Carne molida or res molida Dominican style is a dish that can be adapted in many ways. This ground beef recipe is as full of vegetables as it is flavorful and an excellent example of how you can cook this tasty, filling, healthful, economical dish fitting for the Dominican taste.
By- Last reviewed . Published Jan 8, 2015
Why we ❤️ it
Of all beef mince recipes, this carne molida dish is my favorite. It is so flavorful, so comforting, so filling, that you'll keep serving it over and over again.
There's meat in it, yes, but it is also so filled with vegetables, fresh herbs, and spices that it is truly a classic example of what I call the Dominican "arte de rendir": Making a lot of very little.
If you'd like to switch this meat for another, the good news is that you can use ground chicken, ground turkey, or ground pork following the exact same recipe.
While I prefer regular minced beef, you can also opt for lean ground beef without much loss of flavor.
Minced beef with vegetables a la dominicana.

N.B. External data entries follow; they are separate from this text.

(* ===== verification/Tty.v ===== *)
(** * The terminal

    [src/kernel/drivers/tty.c] over the VGA text memory or the console of
    [Console.v], with the scrollback ring and the copy of the output on the
    serial line. *)

From S2P Require Import Prelude Console Input.
Import Console.

Module Tty.

Definition TTY_SCROLLBACK_LINES : Z := 256.
Definition TTY_SCROLLBACK_COLS : Z := 80.
Definition TTY_COLOR_BLACK : Z := 0.
Definition TTY_COLOR_WHITE : Z := 7.

(** The statics, the bytes sent on the serial line, and the console below. *)
Record tty := mk_tty {
  fb_mode : bool; TTY_base : Z; TTY_row : Z; TTY_col : Z; TTY_ROWS : Z; TTY_COLS : Z; TTY_fg : Z; TTY_bg : Z;
  scrollback : list (list Z); scrollback_total : Z; scrollback_offset : Z; serial_out : list Z; con : console
}.
Implicit Types (s : tty).
Definition set_pos r c s : tty :=
  mk_tty (fb_mode s) (TTY_base s) r c (TTY_ROWS s) (TTY_COLS s) (TTY_fg s) (TTY_bg s) (scrollback s) (scrollback_total s) (scrollback_offset s) (serial_out s) (con s).
Definition set_tty_size r c s : tty :=
  mk_tty (fb_mode s) (TTY_base s) (TTY_row s) (TTY_col s) r c (TTY_fg s) (TTY_bg s) (scrollback s) (scrollback_total s) (scrollback_offset s) (serial_out s) (con s).
Definition set_tty_colors f b s : tty :=
  mk_tty (fb_mode s) (TTY_base s) (TTY_row s) (TTY_col s) (TTY_ROWS s) (TTY_COLS s) f b (scrollback s) (scrollback_total s) (scrollback_offset s) (serial_out s) (con s).
Definition set_scrollback l n o s : tty :=
  mk_tty (fb_mode s) (TTY_base s) (TTY_row s) (TTY_col s) (TTY_ROWS s) (TTY_COLS s) (TTY_fg s) (TTY_bg s) l n o (serial_out s) (con s).
Definition set_serial l s : tty :=
  mk_tty (fb_mode s) (TTY_base s) (TTY_row s) (TTY_col s) (TTY_ROWS s) (TTY_COLS s) (TTY_fg s) (TTY_bg s) (scrollback s) (scrollback_total s) (scrollback_offset s) l (con s).
Definition set_con x s : tty :=
  mk_tty (fb_mode s) (TTY_base s) (TTY_row s) (TTY_col s) (TTY_ROWS s) (TTY_COLS s) (TTY_fg s) (TTY_bg s) (scrollback s) (scrollback_total s) (scrollback_offset s) (serial_out s) x.
Definition set_backend b base s : tty :=
  mk_tty b base (TTY_row s) (TTY_col s) (TTY_ROWS s) (TTY_COLS s) (TTY_fg s) (TTY_bg s) (scrollback s) (scrollback_total s) (scrollback_offset s) (serial_out s) (con s).
Definition on_con {A} (m : cmd console A) : cmd tty A := czoom con set_con m.

(** [TTY_base[i]] *)
Definition cell_addr (base i : Z) : Z := base + 2 * i.
Definition cell_at (i : Z) s : Z := words (con s) (cell_addr (TTY_base s) i).
Definition put_cell (i v : Z) : cmd tty unit := s ← cget; on_con (poke16 (cell_addr (TTY_base s) i) v).

(** ** The serial line, the output part of [serial.c] *)

Definition serial_write_char (c : Z) : cmd tty unit := cmodify (λ s, set_serial (serial_out s ++ [u8 c]) s).
Definition serial_write (str : option cstring) : cmd tty unit :=
  match str with None => mret tt | Some str => each str serial_write_char end.
Definition serial_clear : cmd tty unit := serial_write (Some ([27] ++ cstr "[2J" ++ [27] ++ cstr "[H")).
Definition serial_write_line (str : option cstring) : cmd tty unit := serial_write str;; serial_write (Some [13; 10]).

(** ** Set-up *)

(** [char] is signed: the conversion to 16 bits copies its top bit. *)
Definition vga_entry (c fg bg : Z) : Z :=
  let wide := if u8 c <? 128 then u8 c else u8 c + 0xFF00 in
  u16 (Z.lor wide (u16 (Z.shiftl (Z.lor (Z.shiftl (Z.land bg 0x0F) 4) (Z.land fg 0x0F)) 8))).

Definition TTY_set_fb_backend (enable : Z) : cmd tty unit := cmodify (λ s, set_backend (negb (enable =? 0)) (TTY_base s) s).
Definition TTY_set_TTY_base (addr : Z) : cmd tty unit :=
  if negb (addr =? 0) then cmodify (λ s, set_backend (fb_mode s) addr s) else mret tt.

Definition TTY_getrow : cmd tty Z := s ← cget; mret (TTY_row s).
Definition TTY_setrow (row : Z) : cmd tty unit :=
  cmodify (λ s, set_pos (if TTY_ROWS s <=? row then u32 (TTY_ROWS s - 1) else row) (TTY_col s) s).
Definition TTY_getcol : cmd tty Z := s ← cget; mret (TTY_col s).
Definition TTY_setcol (col : Z) : cmd tty unit :=
  cmodify (λ s, set_pos (TTY_row s) (if TTY_COLS s <=? col then u32 (TTY_COLS s - 1) else col) s).
Definition TTY_getpos : cmd tty (Z * Z) := s ← cget; mret (TTY_row s, TTY_col s).
Definition TTY_setpos (row col : Z) : cmd tty unit := TTY_setrow row;; TTY_setcol col.
Definition TTY_getsize : cmd tty (Z * Z) := s ← cget; mret (TTY_ROWS s, TTY_COLS s).

Definition TTY_setcolor (fg bg : Z) : cmd tty unit := cmodify (set_tty_colors (Z.land fg 0x0F) (Z.land bg 0x0F)).
Definition TTY_getcolor : cmd tty (Z * Z) := s ← cget; mret (TTY_fg s, TTY_bg s).
Definition TTY_resetcolor : cmd tty unit := cmodify (set_tty_colors TTY_COLOR_WHITE TTY_COLOR_BLACK).

Section font.
Context (glyph_row : Z → Z → Z).
Definition console_cell (row col c : Z) : cmd tty unit := on_con (console_putc_at glyph_row row col c (u8 0xFFFFFF) (u8 0x000000)).

Definition TTY_clear : cmd tty unit :=
  serial_clear;;
  cmodify (λ s, set_scrollback (scrollback s) 0 0 s);;
  s ← cget;
  if fb_mode s then on_con console_clear;; cmodify (set_pos 0 0) else
  if TTY_base s =? 0 then mret tt else
  let blank := vga_entry 32 (TTY_fg s) (TTY_bg s) in
  each (seqZ 0 (u32 (TTY_ROWS s * TTY_COLS s))) (λ i, put_cell i blank);;
  cmodify (set_pos 0 0).

Definition TTY_init : cmd tty unit :=
  s ← cget;
  (if fb_mode s then rows ← on_con console_rows; cols ← on_con console_cols; cmodify (set_tty_size rows cols) else cmodify (set_tty_size 25 80));;
  cmodify (set_pos 0 0);;
  TTY_resetcolor;;
  TTY_clear.

Definition TTY_clearline (row : Z) : cmd tty unit :=
  s ← cget;
  if TTY_ROWS s <=? row then mret tt else
  if fb_mode s then each (seqZ 0 (TTY_COLS s)) (λ col, console_cell row col 32) else
  if TTY_base s =? 0 then mret tt else
  let blank := vga_entry 32 (TTY_fg s) (TTY_bg s) in
  each (seqZ 0 (TTY_COLS s)) (λ col, put_cell (row * TTY_COLS s + col) blank).

(** ** Scrolling *)

(** The top line goes to the ring. *)
Definition save_top_line : cmd tty unit :=
  s ← cget;
  if TTY_COLS s =? TTY_SCROLLBACK_COLS then
    let slot := scrollback_total s mod TTY_SCROLLBACK_LINES in
    let line := (λ col, cell_at col s) <$> seqZ 0 TTY_SCROLLBACK_COLS in
    cmodify (set_scrollback (<[Z.to_nat slot := line]> (scrollback s)) (u32 (scrollback_total s + 1)) (scrollback_offset s))
  else mret tt.
Definition row_up : cmd tty unit := cmodify (λ s, set_pos (if 0 <? TTY_row s then TTY_row s - 1 else TTY_row s) (TTY_col s) s).
Definition TTY_scroll : cmd tty unit :=
  s ← cget;
  if fb_mode s then on_con console_scroll;; row_up else
  if TTY_base s =? 0 then mret tt else
  save_top_line;;
  each (seqZ 1 (TTY_ROWS s - 1)) (λ row, each (seqZ 0 (TTY_COLS s)) (λ col,
    s' ← cget; put_cell ((row - 1) * TTY_COLS s + col) (cell_at (row * TTY_COLS s + col) s')));;
  let blank := vga_entry 32 (TTY_fg s) (TTY_bg s) in
  each (seqZ 0 (TTY_COLS s)) (λ col, put_cell ((TTY_ROWS s - 1) * TTY_COLS s + col) blank);;
  row_up.

(** The new offset in the ring for a request of [lines]. *)
Definition scroll_offset (lines max_offset offset : Z) : Z :=
  if lines <? 0 then
    let amount := u32 (- lines) in if max_offset - offset <? amount then max_offset else offset + amount
  else if offset <? lines then 0 else offset - lines.
(** The cell that a row of the view takes, from the ring or from the screen. *)
Definition view_cell (logical_row oldest col : Z) s : option Z :=
  if (logical_row <? scrollback_total s) && (oldest <=? logical_row) then
    line ← scrollback s !! Z.to_nat (logical_row mod TTY_SCROLLBACK_LINES); line !! Z.to_nat col
  else if (scrollback_total s <=? logical_row) && (logical_row - scrollback_total s <? TTY_ROWS s) then
    Some (cell_at ((logical_row - scrollback_total s) * TTY_COLS s + col) s)
  else Some (vga_entry 32 (TTY_fg s) (TTY_bg s)).
Definition TTY_scrollback (lines : Z) : cmd tty unit :=
  s ← cget;
  if fb_mode s || (TTY_base s =? 0) || negb (TTY_COLS s =? TTY_SCROLLBACK_COLS) || (scrollback_total s =? 0) then mret tt else
  let max_offset := if scrollback_total s <? TTY_SCROLLBACK_LINES then scrollback_total s else TTY_SCROLLBACK_LINES in
  let offset := scroll_offset lines max_offset (scrollback_offset s) in
  cmodify (λ s, set_scrollback (scrollback s) (scrollback_total s) offset s);;
  let oldest := if TTY_SCROLLBACK_LINES <? scrollback_total s then scrollback_total s - TTY_SCROLLBACK_LINES else 0 in
  let first_row := u32 (scrollback_total s - offset) in
  each (seqZ 0 (TTY_ROWS s)) (λ row, each (seqZ 0 (TTY_COLS s)) (λ col,
    s' ← cget; cell ← cget_opt (view_cell (u32 (first_row + row)) oldest col s');
    put_cell (row * TTY_COLS s + col) cell)).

Ground beef with vegetables is a very versatile dish. My first choice would be to serve it with white rice and avocado. Some tostones, arepitas de yuca or arepitas de maíz go very well with this dish as well. If you want something lighter, try tostones in an air fryer.
Another of my favorite combinations is with moro de habichuelas negras.
- Either we make it without potatoes and use it as a pasta sauce, or we use fewer vegetables for a dish with more meat.
- With the leftovers you can make a ground meat filling for some delicious empanadas.
About our recipe
I love spicy food, so a suitable amount of hot sauce will add the kick you crave, but it is entirely optional.
This recipe yields 6 servings.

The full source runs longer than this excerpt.